__EXERCISE REQUIREMENTS__.
Search the entries for the word "MetaAPI". Copy every line where it turns up.

[Stored data]
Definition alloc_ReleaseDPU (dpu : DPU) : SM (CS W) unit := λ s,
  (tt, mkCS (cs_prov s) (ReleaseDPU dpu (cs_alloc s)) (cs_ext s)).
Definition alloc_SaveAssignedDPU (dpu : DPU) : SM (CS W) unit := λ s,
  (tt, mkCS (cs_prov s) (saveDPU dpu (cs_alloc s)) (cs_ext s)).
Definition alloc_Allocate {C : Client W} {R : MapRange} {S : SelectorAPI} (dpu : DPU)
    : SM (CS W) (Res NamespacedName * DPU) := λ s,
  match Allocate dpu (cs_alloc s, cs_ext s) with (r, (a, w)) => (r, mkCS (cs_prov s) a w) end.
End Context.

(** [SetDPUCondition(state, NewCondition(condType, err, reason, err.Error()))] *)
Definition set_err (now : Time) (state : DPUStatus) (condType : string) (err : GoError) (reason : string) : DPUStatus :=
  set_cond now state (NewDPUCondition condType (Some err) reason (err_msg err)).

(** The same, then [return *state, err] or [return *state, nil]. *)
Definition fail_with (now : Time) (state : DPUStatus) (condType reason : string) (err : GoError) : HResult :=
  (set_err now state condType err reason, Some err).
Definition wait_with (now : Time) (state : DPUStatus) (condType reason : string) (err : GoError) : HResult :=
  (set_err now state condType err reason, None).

* * *

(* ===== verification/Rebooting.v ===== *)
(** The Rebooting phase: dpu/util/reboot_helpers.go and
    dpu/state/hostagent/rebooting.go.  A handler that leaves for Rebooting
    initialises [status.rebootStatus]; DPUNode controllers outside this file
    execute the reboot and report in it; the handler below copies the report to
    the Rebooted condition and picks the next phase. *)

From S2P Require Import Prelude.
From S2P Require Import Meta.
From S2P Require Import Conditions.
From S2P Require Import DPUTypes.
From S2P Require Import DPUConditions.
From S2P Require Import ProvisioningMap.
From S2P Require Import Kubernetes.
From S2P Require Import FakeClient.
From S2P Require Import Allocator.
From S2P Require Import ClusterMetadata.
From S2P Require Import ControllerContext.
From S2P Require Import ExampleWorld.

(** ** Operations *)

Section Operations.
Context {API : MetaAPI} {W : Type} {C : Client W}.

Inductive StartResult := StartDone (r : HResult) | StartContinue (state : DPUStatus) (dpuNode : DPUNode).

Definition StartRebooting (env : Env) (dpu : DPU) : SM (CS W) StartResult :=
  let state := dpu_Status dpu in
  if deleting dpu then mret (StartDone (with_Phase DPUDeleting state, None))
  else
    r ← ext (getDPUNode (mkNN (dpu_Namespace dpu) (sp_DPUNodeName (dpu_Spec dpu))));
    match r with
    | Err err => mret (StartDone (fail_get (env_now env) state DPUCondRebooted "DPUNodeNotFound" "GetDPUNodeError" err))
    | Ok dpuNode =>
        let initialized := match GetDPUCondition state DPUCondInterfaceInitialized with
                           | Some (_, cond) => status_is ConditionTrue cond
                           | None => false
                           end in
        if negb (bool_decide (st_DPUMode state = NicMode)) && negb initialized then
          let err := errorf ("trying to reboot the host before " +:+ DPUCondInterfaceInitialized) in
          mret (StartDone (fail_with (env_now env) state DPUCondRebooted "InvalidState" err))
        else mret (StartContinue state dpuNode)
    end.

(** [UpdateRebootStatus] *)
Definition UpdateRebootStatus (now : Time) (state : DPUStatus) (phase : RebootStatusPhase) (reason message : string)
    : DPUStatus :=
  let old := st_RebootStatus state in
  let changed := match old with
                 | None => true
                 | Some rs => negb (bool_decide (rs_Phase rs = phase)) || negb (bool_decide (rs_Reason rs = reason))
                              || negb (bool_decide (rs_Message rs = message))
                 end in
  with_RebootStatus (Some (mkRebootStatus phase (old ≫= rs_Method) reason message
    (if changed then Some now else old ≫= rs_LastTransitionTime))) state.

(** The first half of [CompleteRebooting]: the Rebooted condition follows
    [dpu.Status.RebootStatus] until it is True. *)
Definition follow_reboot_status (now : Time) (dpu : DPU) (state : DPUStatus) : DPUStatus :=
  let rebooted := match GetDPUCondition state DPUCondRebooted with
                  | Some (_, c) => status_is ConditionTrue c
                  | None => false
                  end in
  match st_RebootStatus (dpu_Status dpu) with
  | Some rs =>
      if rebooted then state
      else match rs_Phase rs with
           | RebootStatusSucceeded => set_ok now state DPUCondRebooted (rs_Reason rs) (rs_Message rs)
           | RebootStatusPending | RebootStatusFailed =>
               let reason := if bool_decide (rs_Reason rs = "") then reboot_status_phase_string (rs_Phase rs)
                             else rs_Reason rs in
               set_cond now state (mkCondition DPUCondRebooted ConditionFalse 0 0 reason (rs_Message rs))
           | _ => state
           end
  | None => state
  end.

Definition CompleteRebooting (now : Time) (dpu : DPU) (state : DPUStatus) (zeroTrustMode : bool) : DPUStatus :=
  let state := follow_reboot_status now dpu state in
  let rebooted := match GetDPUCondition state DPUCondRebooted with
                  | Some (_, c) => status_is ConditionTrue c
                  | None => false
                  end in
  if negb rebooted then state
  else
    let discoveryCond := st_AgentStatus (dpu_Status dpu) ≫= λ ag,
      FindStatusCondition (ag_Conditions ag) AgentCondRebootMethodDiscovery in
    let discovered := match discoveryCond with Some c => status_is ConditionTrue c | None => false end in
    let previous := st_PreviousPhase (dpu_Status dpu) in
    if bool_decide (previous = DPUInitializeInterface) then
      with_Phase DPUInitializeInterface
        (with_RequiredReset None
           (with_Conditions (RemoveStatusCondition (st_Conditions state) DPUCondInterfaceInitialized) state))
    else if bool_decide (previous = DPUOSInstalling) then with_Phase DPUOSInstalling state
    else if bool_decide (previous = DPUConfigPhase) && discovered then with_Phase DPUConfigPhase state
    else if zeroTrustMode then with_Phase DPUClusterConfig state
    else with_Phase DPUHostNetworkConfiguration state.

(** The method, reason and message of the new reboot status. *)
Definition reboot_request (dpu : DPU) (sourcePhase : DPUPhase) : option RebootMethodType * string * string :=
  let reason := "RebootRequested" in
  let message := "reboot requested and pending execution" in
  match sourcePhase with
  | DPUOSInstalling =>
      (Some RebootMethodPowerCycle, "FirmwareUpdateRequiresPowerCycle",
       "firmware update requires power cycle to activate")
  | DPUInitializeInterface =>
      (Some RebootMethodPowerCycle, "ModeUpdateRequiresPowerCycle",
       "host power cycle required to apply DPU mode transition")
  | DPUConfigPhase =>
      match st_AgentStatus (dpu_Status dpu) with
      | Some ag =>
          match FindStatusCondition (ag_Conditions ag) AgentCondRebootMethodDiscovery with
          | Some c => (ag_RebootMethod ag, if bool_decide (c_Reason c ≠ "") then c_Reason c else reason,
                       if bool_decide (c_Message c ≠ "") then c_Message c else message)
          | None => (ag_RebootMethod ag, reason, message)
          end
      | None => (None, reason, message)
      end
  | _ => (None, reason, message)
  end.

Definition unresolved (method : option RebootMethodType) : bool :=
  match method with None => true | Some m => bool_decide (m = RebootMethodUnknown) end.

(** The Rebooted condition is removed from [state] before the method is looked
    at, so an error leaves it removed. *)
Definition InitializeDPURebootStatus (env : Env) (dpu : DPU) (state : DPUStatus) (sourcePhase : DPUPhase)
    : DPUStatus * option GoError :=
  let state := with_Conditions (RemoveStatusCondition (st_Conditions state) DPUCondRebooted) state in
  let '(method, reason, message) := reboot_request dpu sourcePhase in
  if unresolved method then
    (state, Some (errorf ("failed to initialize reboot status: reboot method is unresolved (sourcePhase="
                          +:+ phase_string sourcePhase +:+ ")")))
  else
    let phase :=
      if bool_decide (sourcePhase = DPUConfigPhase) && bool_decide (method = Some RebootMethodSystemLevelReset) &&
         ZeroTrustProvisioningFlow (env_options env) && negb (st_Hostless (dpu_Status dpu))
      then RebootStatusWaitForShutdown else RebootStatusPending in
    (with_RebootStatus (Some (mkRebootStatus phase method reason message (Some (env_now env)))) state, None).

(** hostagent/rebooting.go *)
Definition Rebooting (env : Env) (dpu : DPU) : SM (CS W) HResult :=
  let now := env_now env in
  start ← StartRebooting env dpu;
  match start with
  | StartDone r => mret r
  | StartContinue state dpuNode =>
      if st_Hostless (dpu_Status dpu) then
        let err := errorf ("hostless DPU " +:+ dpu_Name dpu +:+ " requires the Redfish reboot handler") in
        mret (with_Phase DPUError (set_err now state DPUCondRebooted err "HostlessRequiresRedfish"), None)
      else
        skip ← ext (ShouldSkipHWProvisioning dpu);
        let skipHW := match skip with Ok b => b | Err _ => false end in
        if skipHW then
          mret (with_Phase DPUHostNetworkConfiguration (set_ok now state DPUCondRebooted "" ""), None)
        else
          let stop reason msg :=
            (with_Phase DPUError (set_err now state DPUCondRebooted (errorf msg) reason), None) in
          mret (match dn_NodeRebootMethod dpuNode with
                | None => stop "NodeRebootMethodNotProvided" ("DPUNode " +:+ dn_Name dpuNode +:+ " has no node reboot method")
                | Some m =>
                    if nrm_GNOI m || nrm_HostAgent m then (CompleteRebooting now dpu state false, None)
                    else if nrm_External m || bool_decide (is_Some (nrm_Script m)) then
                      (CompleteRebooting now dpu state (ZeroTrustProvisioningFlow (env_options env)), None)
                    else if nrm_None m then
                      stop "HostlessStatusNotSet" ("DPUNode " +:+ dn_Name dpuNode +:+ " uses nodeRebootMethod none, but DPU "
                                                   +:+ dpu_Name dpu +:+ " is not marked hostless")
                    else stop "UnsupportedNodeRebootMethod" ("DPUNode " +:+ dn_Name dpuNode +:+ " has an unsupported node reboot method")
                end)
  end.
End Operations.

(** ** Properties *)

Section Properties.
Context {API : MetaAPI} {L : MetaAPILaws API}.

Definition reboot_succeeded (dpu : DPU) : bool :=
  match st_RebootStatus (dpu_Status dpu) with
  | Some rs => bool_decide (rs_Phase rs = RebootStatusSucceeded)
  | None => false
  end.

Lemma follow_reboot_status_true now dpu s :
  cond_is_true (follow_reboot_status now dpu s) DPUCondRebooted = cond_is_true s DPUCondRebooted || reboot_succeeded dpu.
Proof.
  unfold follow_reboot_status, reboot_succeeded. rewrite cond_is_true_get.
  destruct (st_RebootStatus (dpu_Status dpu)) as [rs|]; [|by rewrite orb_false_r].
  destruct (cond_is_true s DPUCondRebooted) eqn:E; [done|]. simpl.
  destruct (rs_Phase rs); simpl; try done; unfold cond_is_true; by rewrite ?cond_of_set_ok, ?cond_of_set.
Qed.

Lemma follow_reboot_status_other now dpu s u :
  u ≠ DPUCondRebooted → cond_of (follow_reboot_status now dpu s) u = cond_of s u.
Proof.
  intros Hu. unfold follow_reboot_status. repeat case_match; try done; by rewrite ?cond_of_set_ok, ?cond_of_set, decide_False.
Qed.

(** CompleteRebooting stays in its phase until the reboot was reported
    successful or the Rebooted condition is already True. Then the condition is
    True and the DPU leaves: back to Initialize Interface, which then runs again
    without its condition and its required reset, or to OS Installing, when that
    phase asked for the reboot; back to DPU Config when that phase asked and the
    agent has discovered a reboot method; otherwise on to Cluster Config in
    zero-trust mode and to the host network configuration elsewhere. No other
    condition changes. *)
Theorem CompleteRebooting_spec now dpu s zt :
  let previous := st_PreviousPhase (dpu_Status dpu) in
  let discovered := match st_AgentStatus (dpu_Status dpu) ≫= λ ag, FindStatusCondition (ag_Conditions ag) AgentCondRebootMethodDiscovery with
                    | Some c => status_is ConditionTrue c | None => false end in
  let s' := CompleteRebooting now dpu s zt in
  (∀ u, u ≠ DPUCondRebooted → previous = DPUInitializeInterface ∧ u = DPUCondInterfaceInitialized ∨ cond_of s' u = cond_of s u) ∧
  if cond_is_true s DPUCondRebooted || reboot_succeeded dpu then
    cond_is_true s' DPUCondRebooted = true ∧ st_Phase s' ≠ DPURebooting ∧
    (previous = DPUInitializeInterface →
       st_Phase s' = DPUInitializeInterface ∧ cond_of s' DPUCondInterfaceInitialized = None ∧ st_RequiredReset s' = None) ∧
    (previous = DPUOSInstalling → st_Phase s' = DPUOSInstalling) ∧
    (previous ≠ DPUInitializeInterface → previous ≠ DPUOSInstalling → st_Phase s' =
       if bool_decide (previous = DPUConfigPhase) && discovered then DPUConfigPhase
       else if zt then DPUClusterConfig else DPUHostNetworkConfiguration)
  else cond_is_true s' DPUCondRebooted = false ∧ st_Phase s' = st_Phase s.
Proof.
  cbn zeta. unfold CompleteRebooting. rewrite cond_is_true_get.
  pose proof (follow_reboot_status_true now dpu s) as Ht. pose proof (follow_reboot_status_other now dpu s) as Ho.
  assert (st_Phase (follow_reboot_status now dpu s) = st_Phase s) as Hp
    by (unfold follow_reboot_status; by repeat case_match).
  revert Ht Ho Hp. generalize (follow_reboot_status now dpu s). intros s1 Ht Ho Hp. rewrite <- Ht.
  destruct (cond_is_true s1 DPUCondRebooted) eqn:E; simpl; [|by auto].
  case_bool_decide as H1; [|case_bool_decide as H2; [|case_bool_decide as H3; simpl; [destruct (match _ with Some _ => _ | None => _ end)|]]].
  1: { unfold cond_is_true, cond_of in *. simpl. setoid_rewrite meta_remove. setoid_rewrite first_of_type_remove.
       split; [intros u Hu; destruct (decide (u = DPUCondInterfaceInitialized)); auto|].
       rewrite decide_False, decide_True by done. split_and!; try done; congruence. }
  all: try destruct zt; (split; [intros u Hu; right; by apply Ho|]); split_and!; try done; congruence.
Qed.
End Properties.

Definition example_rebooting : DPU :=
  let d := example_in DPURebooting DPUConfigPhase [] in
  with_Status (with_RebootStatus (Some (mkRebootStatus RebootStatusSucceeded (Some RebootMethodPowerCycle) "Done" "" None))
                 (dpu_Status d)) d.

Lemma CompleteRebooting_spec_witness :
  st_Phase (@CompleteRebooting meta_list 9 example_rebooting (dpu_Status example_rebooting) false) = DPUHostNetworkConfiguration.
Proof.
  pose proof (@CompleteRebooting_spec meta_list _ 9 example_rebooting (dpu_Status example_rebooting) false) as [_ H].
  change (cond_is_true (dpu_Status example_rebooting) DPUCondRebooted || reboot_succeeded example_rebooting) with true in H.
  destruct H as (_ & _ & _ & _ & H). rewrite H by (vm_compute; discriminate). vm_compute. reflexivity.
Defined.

__RESULT__.
Context {API : MetaAPI} {W : Type} {C : Client W}.
Context {API : MetaAPI} {L : MetaAPILaws API}.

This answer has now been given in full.